Bartosz Małkowski commented 7 years ago

Android Messenger will display received error message on red background and with description of error.

wojciech.kapcia@tigase.net commented 7 years ago

Andrzej Wójcik wrote:

Do you have any way to tell me how I can replicate this issue?

Is it still happening? Or it happened when we were having issues with tigase.im service being slow and it was happening on one of account hosted there?

I think that there was some issue on a server side as the app was not knowing it was "online" while it received messages. At least this is what I think from your description.

I was trying to reproduce it without success.

It's quite possible, however this was addressed to other contact (not on iOS) so it should simply deliver the message. It may have happened there was some problem with the slow delivery and it resulted in the bounced message (with a hidden error - is there a log?) and the type of the message was ignored.

I think that we could, if the message type is error either try to match it to the send messages (based on id if present?) and if not display it in a manner similar to Android Messenger.

Another possibility - does the push component send full message in the push payload or only count of the elements? Maybe it was somehow received from push (given that I wasn't connected)? and displayed?

Andrzej Wójcik (Tigase) commented 7 years ago

%wojtek Push notifications contain message up to 1000 chars, so it is possible that you have seen "messages" which were delivered by notifications and your account was connected but not authorized yet. Messenger, in this case, will still report it as Not connected and if it somehow tried to send a message then the server could bounce it back with not-authorized error.

Andrzej Wójcik (Tigase) commented 7 years ago

This took me a while as it occurred that I needed to implement a new way to handle error messages (direct responses and errors from the archive).
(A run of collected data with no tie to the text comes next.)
(** The new link and the trigger for its log entry. *)
Definition linked (key : UserId * MessageId) (c : ChannelId) (log : MessageId) (db : TopicDb) : TopicDb :=
  db <| td_links := <[key := mk_SavedLink (from_option l_source_channel c (td_links db !! key)) (Some log)]>
          (td_links db) |>.
Lemma linked_step key c log db :
  topics_wf ids db → key.2 ∈ ids → is_Some (td_messages db !! log) →
  (∀ k l, td_links db !! k = Some l → l_log l ≠ Some log) →
  (∀ l old m, td_links db !! key = Some l → l_log l = Some old → td_messages db !! old = Some m →
     live_row m = false) →
  topics_wf ids (refresh log (linked key c log db)) ∧ evolves ids db (refresh log (linked key c log db)).
Proof.
  intros W Hlog Hm Hno Hold.
  assert (topics_wf ids (linked key c log db)) as W1.
  { wf_split W.
    - intros k1 k2 l1 l2 t. simpl. intros [[<- <-]|[N1 H1]]%lookup_insert_Some
        [[<- <-]|[N2 H2]]%lookup_insert_Some; simpl; [done| | |by eapply (wf_links_unique _ _ W)].
      + intros [= <-] ?. by destruct (Hno _ _ H2).
      + intros ? [= <-]. by destruct (Hno _ _ H1).
    - intros k l t. simpl. intros [[<- <-]|[_ Hl]]%lookup_insert_Some; simpl; [by intros [= <-]|].
      by eapply (wf_link _ _ W).
    - intros k l. simpl. intros [[<- <-]|[_ Hl]]%lookup_insert_Some; [done|by eapply (wf_source _ _ W)]. }
  split; [by apply refresh_wf|]. apply evolves_refresh; try done.
  - intros s m' Hs. right. exists m'. split_and!; [done|apply same_row_refl|done].
  - by left.
  - intros i j Hj. destruct (wf_job _ _ W1 _ _ Hj) as [_ (x & ? & ? & _)]. eauto.
  - intros i Hne [j Hj]. unfold raw_id. rewrite (link_of_ext db); [done|apply W|apply W1|].
    intros k l Hl. simpl. destruct (decide (k = key)) as [->|]; [|by rewrite lookup_insert_ne].
    rewrite lookup_insert_eq. split; [intros [= <-]; simpl in Hl; congruence|]. intros Hk.
    destruct (wf_job _ _ W _ _ Hj) as [_ (x & Hx & Hlive & _)].
    rewrite (Hold l i x) in Hlive; done.
  - intros k e He. by destruct (wf_evidence _ _ W1 _ _ He).
Qed.
End writes.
During a discussion with Wojtek, we decided to mark messages which delivery failed if possible and display a plain error message if it is not possible to find a message which caused this error. Also, it was suggested to add an option to allow the user to easily resend message which delivery failed which I implemented as well.

Wojtek, this is a whole new mechanism now to handle this error which needs to be tested. I've tested and in my opinion, it works fine, but we should check more extensively handling of the received error message for 1-1 chats and MUC. Also, we need to verify that error messages stored in message archive are displayed properly when retrieved from the archive (synchronization of messages).

It will be part of a next build.

wojciech.kapcia@tigase.net commented 7 years ago

The issue is... weird... I've updated messanger to the latest build (8) and tried to test it with the same contact/chat. After opening the chat contact was marked as online (my second account on tigase.org even though I was online). I've send one message and it was displayed as received(!) without error with old date (29/8 21:36, actual time is 2017-09-07 19:30), next messages were displayed as mine (in blue), but still with old date (29th), after three messages I started getting error messages (in red) with "S2s desitnation not faound" and those were the 3 new messages I've send (still time in the past), after those three next messages were the ones which I typed for which I received error (so basically what I've typed was displayed with 3 message shift) but now with correct time.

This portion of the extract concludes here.